Crunch Time: Why Apples Are Great For Runners

Core blimey! Apples are cancer-curbing and immune-boosting

apples for runners

What are they?

The fruit of the unoriginally named apple tree, apples have been cultivated for thousands of years. And with over 7,500 known varieties, there’s plenty of choice: from the crisp Cox to the plucky Pink Lady.

Over 63 million tonnes of apples are produced worldwide, with China accounting for 40% of that total.

What do I do with them?

Bite, bake, blend, boil, stew, slice, dice, fry or ferment; the humble apple is versatility itself.

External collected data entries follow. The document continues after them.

(** ** Inputs used in the examples *)

(** [times = [0, 1, ..., 9]], step 1. *)
Definition ts10 : list float := [0; 1; 2; 3; 4; 5; 6; 7; 8; 9]%float.

(** A callable rate that is -1 at every time. *)
Definition minus_one_rate (times : list float) : list float :=
  map (fun _ => (-1)%float) times.

(** A callable rate that is 0 at every time. *)
Definition zero_rate (times : list float) : list float :=
  map (fun _ => 0%float) times.

(** A callable rate that is 5 at every time. *)
Definition five_rate (times : list float) : list float :=
  map (fun _ => 5%float) times.

(** ** Executable instances of the external interfaces *)

(** A truncated Taylor series in Horner form, [1 + x/k * (1 + x/(k+1) * ...)],
    evaluated at [x / 2^10] and squared ten times, then clamped so that the
    laws of [Libm] hold by construction. *)
Fixpoint exp_horner (n : nat) (k x : float) : float :=
  match n with
  | O => 1
  | S n' => 1 + x / k * exp_horner n' (k + 1) x
  end%float.

Fixpoint exp_squaring (n : nat) (x : float) : float :=
  match n with
  | O => exp_horner 20 1 x
  | S n' => let y := exp_squaring n' (x / 2) in y * y
  end%float.

Definition exp_taylor (x : float) : float := exp_squaring 10 x.

Definition exp_model (x : float) : float :=
  if is_nan x then nan
  else if (0 <=? x)%float
       then (let p := exp_taylor x in if (1 <=? p)%float then p else 1%float)
       else (let p := exp_taylor (- x) in if (1 <=? p)%float then (1 / p)%float else 1%float).

Lemma float_eqb_zero (x : float) :
  (x =? 0)%float = true -> x = 0%float \/ x = (-0)%float.
Proof.
  rewrite FloatAxioms.eqb_spec. intros H.
  rewrite <- (SF2Prim_Prim2SF x).
  destruct (Prim2SF x) as [[]|[]| |[] m e]; try discriminate H; auto.
Qed.

Lemma float_leb_not_nan (x y : float) :
  (x <=? y)%float = true -> is_nan x = false /\ is_nan y = false.
Proof.
  unfold is_nan. rewrite FloatAxioms.leb_spec, !FloatAxioms.eqb_spec.
  unfold SFleb, SFeqb.
  destruct (Prim2SF x) as [[]|[]| |[] mx ex], (Prim2SF y) as [[]|[]| |[] my ey];
    simpl; try discriminate; intros _; rewrite ?Z.compare_refl, ?Pos.compare_cont_refl;
    auto.
Qed.

Lemma exp_model_zero (x : float) : (x =? 0)%float = true -> exp_model x = 1%float.
Proof.
  intros H. destruct (float_eqb_zero x H) as [-> | ->]; vm_compute; reflexivity.
Qed.

Lemma exp_model_nan (x : float) : is_nan x = true -> exp_model x = nan.
Proof. intros H. unfold exp_model. rewrite H. reflexivity. Qed.

Lemma exp_model_ge_one (x : float) :
  (0 <=? x)%float = true -> (1 <=? exp_model x)%float = true.
Proof.
  intros H. unfold exp_model.
  destruct (float_leb_not_nan _ _ H) as [_ ->]. rewrite H.
  destruct (1 <=? exp_taylor x)%float eqn:E; [exact E | reflexivity].
Qed.

#[export] Instance libm_model : Libm := {
  exp := exp_model;
  exp_zero := exp_model_zero;
  exp_nan := exp_model_nan;
  exp_ge_one := exp_model_ge_one
}.

(** A 64-bit linear congruential generator.  A sample is one of the sixteen
    multiples of 1/16 in [0, 1), picked by the top four bits; an index is
    the top half of the state reduced modulo the bound. *)
Definition lcg_next (s : N) : N :=
  ((6364136223846793005 * s + 1442695040888963407) mod 2 ^ 64)%N.

Definition unit_grid : list float :=
  [0; 0.0625; 0.125; 0.1875; 0.25; 0.3125; 0.375; 0.4375;
   0.5; 0.5625; 0.625; 0.6875; 0.75; 0.8125; 0.875; 0.9375]%float.

Definition lcg_sample (s : N) : float * N :=
  let s' := lcg_next s in (nth (N.to_nat (s' / 2 ^ 60)) unit_grid 0%float, s').

Definition lcg_below (n : nat) (s : N) : nat * N :=
  let s' := lcg_next s in (N.to_nat ((s' / 2 ^ 32) mod N.of_nat n), s').

Lemma lcg_sample_range (s : N) :
  (0 <=? fst (lcg_sample s))%float = true /\ (fst (lcg_sample s) <? 1)%float = true.
Proof.
  unfold lcg_sample. cbv zeta. cbn [fst].
  generalize (N.to_nat (lcg_next s / 2 ^ 60)); intros k.
  destruct (nth_in_or_default k unit_grid 0%float) as [Hin | ->];
    [| split; reflexivity].
  revert Hin. generalize (nth k unit_grid 0%float); intros u Hin.
  unfold unit_grid in Hin. simpl in Hin.
  repeat (destruct Hin as [<- | Hin]; [split; reflexivity |]).
  contradiction.
Qed.

Lemma lcg_below_range (n : nat) (s : N) : (0 < n)%nat -> (fst (lcg_below n s) < n)%nat.
Proof.
  intros Hn. unfold lcg_below. cbv zeta. cbn [fst].
  pose proof (N.mod_upper_bound (lcg_next s / 2 ^ 32) (N.of_nat n)) as Hb. lia.
Qed.

#[export] Instance lcg : RandomState := {
  rng := N;
  random_sample := lcg_sample;
  random_below := lcg_below;
  random_sample_range := lcg_sample_range;
  random_below_range := lcg_below_range
}.

(** ** Facts on float64 arithmetic *)

Section FloatFacts.
Open Scope float_scope.

Lemma mul_zero_l (x d : float) :
  is_zero x = true ->
  is_zero (x * d) = true \/ (is_nan (x * d) = true /\ is_finite d = false).
Proof.
  unfold is_zero, is_finite, is_infinity, is_nan.
  rewrite !FloatAxioms.eqb_spec, abs_spec, mul_spec. unfold SFeqb, SF64mul.
  change (Prim2SF zero) with (S754_zero false).
  change (Prim2SF infinity) with (S754_infinity false).
  destruct (Prim2SF x) as [[]|[]| |[] mx ex]; try discriminate; intros _;
    destruct (Prim2SF d) as [[]|[]| |[] md ed]; simpl; auto.
Qed.

Lemma opp_zero (x : float) : is_zero x = true -> is_zero (- x) = true.
Proof. intros H. destruct (float_eqb_zero x H) as [-> | ->]; reflexivity. Qed.

Lemma add_zero (x y : float) : is_zero x = true -> is_zero y = true -> is_zero (x + y) = true.
Proof.
  intros Hx Hy.
  destruct (float_eqb_zero x Hx) as [-> | ->], (float_eqb_zero y Hy) as [-> | ->];
    reflexivity.
Qed.

Lemma half_zero (x : float) : is_zero x = true -> is_zero (x / 2) = true.
Proof. intros H. destruct (float_eqb_zero x H) as [-> | ->]; reflexivity. Qed.

Lemma ltb_not_positive (u p : float) :
  (0 <=? u) = true -> sf_not_positive (Prim2SF p) = true -> (u <? p) = false.
Proof.
  rewrite FloatAxioms.leb_spec, FloatAxioms.ltb_spec. unfold SFleb, SFltb.
  change (Prim2SF 0) with (S754_zero false).
  destruct (Prim2SF u) as [[]|[]| |[] mu eu], (Prim2SF p) as [[]|[]| |[] mp ep];
    simpl; intros Hu Hp; try reflexivity; discriminate.
Qed.

Lemma binary_round_aux_sign (s : bool) (m e : Z) (l : location) :
  match binary_round_aux prec emax s m e l with
  | S754_zero s' | S754_infinity s' | S754_finite s' _ _ => s' = s
  | S754_nan => True
  end.
Proof.
  unfold binary_round_aux.
  destruct (shr_fexp prec emax m e l) as [mrs' e'].
  destruct (shr_fexp prec emax _ e' loc_Exact) as [mrs'' e''].
  destruct (shr_m mrs''); [reflexivity | | exact I].
  destruct (e'' <=? emax - prec)%Z; reflexivity.
Qed.

Lemma binary_round_sign (s : bool) (m : positive) (e : Z) :
  match binary_round prec emax s m e with
  | S754_zero s' | S754_infinity s' | S754_finite s' _ _ => s' = s
  | S754_nan => True
  end.
Proof.
  unfold binary_round.
  destruct (shl_align m e _) as [mz ez]. apply binary_round_aux_sign.
Qed.

Lemma mul_sign_clear (x d : float) :
  sf_sign_clear (Prim2SF x) = true -> (0 <? d) = true ->
  sf_sign_clear (Prim2SF (x * d)) = true.
Proof.
  rewrite mul_spec, FloatAxioms.ltb_spec. unfold SFltb, SF64mul, SFmul.
  change (Prim2SF 0) with (S754_zero false).
  destruct (Prim2SF x) as [[]|[]| |[] mx ex], (Prim2SF d) as [[]|[]| |[] md ed];
    simpl; intros Hx Hd; try reflexivity; try discriminate.
  pose proof (binary_round_aux_sign false (Z.pos (mx * md)) (ex + ed) loc_Exact) as H.
  simpl xorb.
  destruct (binary_round_aux prec emax false (Z.pos (mx * md)) (ex + ed) loc_Exact);
    simpl; subst; reflexivity.
Qed.

Lemma opp_sign (x : float) :
  sf_sign_set (Prim2SF x) = true -> sf_sign_clear (Prim2SF (- x)) = true.
Proof.
  rewrite opp_spec. destruct (Prim2SF x) as [[]|[]| |[] mx ex]; simpl; auto.
Qed.

Lemma negative_sign_set (x : float) : (x <? 0) = true -> sf_sign_set (Prim2SF x) = true.
Proof.
  rewrite FloatAxioms.ltb_spec. unfold SFltb. change (Prim2SF 0) with (S754_zero false).
  destruct (Prim2SF x) as [[]|[]| |[] mx ex]; simpl; auto; discriminate.
Qed.

Lemma sign_clear_cases (y : float) :
  sf_sign_clear (Prim2SF y) = true -> is_nan y = true \/ (0 <=? y) = true.
Proof.
  unfold is_nan. rewrite FloatAxioms.eqb_spec, FloatAxioms.leb_spec. unfold SFeqb, SFleb.
  change (Prim2SF 0) with (S754_zero false).
  destruct (Prim2SF y) as [[]|[]| |[] my ey]; simpl; auto; discriminate.
Qed.

Lemma add_sign_set (x y : float) :
  sf_sign_set (Prim2SF x) = true -> sf_sign_set (Prim2SF y) = true ->
  sf_sign_set (Prim2SF (x + y)) = true.
Proof.
  rewrite add_spec. unfold SF64add, SFadd.
  destruct (Prim2SF x) as [[]|[]| |[] mx ex], (Prim2SF y) as [[]|[]| |[] my ey];
    cbn [sf_sign_set]; intros Hx Hy; try reflexivity; try discriminate.
  cbn [cond_Zopp Z.opp Z.add]. unfold binary_normalize.
  match goal with
  | |- context [binary_round prec emax true ?m ?e] =>
      pose proof (binary_round_sign true m e) as Hs;
      destruct (binary_round prec emax true m e)
  end; cbn [sf_sign_set]; auto.
Qed.

Lemma div_sign_set (x d : float) :
  sf_sign_set (Prim2SF x) = true -> (0 <? d) = true ->
  sf_sign_set (Prim2SF (x / d)) = true.
Proof.
  rewrite div_spec, FloatAxioms.ltb_spec. unfold SF64div, SFdiv, SFltb.
  change (Prim2SF 0) with (S754_zero false).
  destruct (Prim2SF x) as [[]|[]| |[] mx ex], (Prim2SF d) as [[]|[]| |[] md ed];
    cbn [sf_sign_set SFcompare xorb]; intros Hx Hd; try reflexivity; try discriminate.
  destruct (SFdiv_core_binary prec emax (Z.pos mx) ex (Z.pos md) ed) as [[mz ez] lz].
  pose proof (binary_round_aux_sign true mz ez lz) as Hs.
  destruct (binary_round_aux prec emax true mz ez lz); cbn [sf_sign_set]; auto.
Qed.

Lemma digits2_pos_lower (m : positive) :
  (2 ^ (Z.pos (digits2_pos m) - 1) <= Z.pos m)%Z.
Proof.
  induction m as [m IH | m IH |]; simpl digits2_pos;
    rewrite ?Pos2Z.inj_succ; [| | simpl; lia].
  - replace (Z.succ (Z.pos (digits2_pos m)) - 1)%Z with (Z.succ (Z.pos (digits2_pos m) - 1))%Z by lia.
    rewrite Z.pow_succ_r by lia. lia.
  - replace (Z.succ (Z.pos (digits2_pos m)) - 1)%Z with (Z.succ (Z.pos (digits2_pos m) - 1))%Z by lia.
    rewrite Z.pow_succ_r by lia. lia.
Qed.

Lemma iter_xO_lower (m d : positive) : (2 * Z.pos m <= Z.pos (Pos.iter xO m d))%Z.
Proof.
  induction d as [|d IH] using Pos.peano_ind.
  - simpl. lia.
  - rewrite Pos.iter_succ. lia.
Qed.

Lemma sub_one_not_positive (e : float) :
  (1 <=? e) = true -> sf_not_positive (Prim2SF (1 - e)) = true.
Proof.
  rewrite FloatAxioms.leb_spec, sub_spec. unfold SFleb.
  pose proof (Prim2SF_valid e) as Hv.
  change (Prim2SF 1) with (S754_finite false 4503599627370496 (-52)).
  destruct (Prim2SF e) as [[]|[]| |[] m ee]; try discriminate; try reflexivity.
  unfold SFcompare. intros Hc.
  unfold SF64sub, SFsub.
  assert (Hmin : Z.min (-52) ee = (-52)%Z).
  { destruct (-52 ?= ee)%Z eqn:E; try discriminate Hc.
    - apply Z.compare_eq in E. subst. reflexivity.
    - rewrite Z.compare_lt_iff in E. lia. }
  rewrite Hmin.
  assert (Hle : (Z.pos 4503599627370496 <= Z.pos (fst (shl_align m ee (-52))))%Z).
  { unfold shl_align. destruct (-52 ?= ee)%Z eqn:E; try discriminate Hc.
    - apply Z.compare_eq in E. subst ee. simpl.
      destruct (Pos.compare_cont Eq 4503599627370496 m) eqn:Ec; try discriminate Hc.
      + apply Pos.compare_eq in Ec. subst. lia.
      + change (Pos.compare_cont Eq 4503599627370496 m) with (4503599627370496 ?= m)%positive in Ec.
        rewrite Pos.compare_lt_iff in Ec. lia.
    - rewrite Z.compare_lt_iff in E.
      destruct (-52 - ee)%Z as [|q|q] eqn:Eq; try lia.
      simpl fst.
      pose proof (iter_xO_lower m q) as Hi.
      pose proof (digits2_pos_lower m) as Hd.
      simpl in Hv. unfold bounded, canonical_mantissa, fexp in Hv.
      apply andb_prop in Hv as [Hv _]. apply Z.eqb_eq in Hv.
      unfold emin, prec, emax in Hv.
      assert (Z.pos (digits2_pos m) = 53)%Z by lia.
      rewrite H in Hd. change (2 ^ (53 - 1))%Z with 4503599627370496%Z in Hd. lia. }
  change (shl_align 4503599627370496 (-52) (-52)) with (4503599627370496%positive, (-52)%Z).
  cbn [fst cond_Zopp].
  destruct (Z.pos 4503599627370496 - Z.pos (fst (shl_align m ee (-52))))%Z as [|q|q] eqn:Ed;
    try lia; [reflexivity|].
  unfold binary_normalize.
  pose proof (binary_round_sign true q (-52)) as Hs.
  destruct (binary_round prec emax true q (-52)); try reflexivity; subst; reflexivity.
Qed.

End FloatFacts.

(** ** Facts on the numpy operations *)

Section ArrayFacts.
Context {L : Libm} {RS : RandomState}.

Scientists at the Institute of Food Research, however, have suggested that apples are best eaten with another superfood: green tea.

Natural antioxidants in both are thought to blend together and block the growth of a molecule called called endothelial growth factor, which can contribute to a hardening of the arteries and therefore an increased risk of heart attack or stroke.

Why are they good for my health?

There are several good reasons ‘an apple a day keeps the doctor away’. Apples are, for instance, rich in plant-based nutrients that are thought to reduce the risk of many cancers.

Their high-fibre content – one medium-sized apple contains around four grams – is also thought to slow the effects of Alzheimers-related aging on the brain, and red apples, specifically, contain the immune-boosting antioxidant quercetin.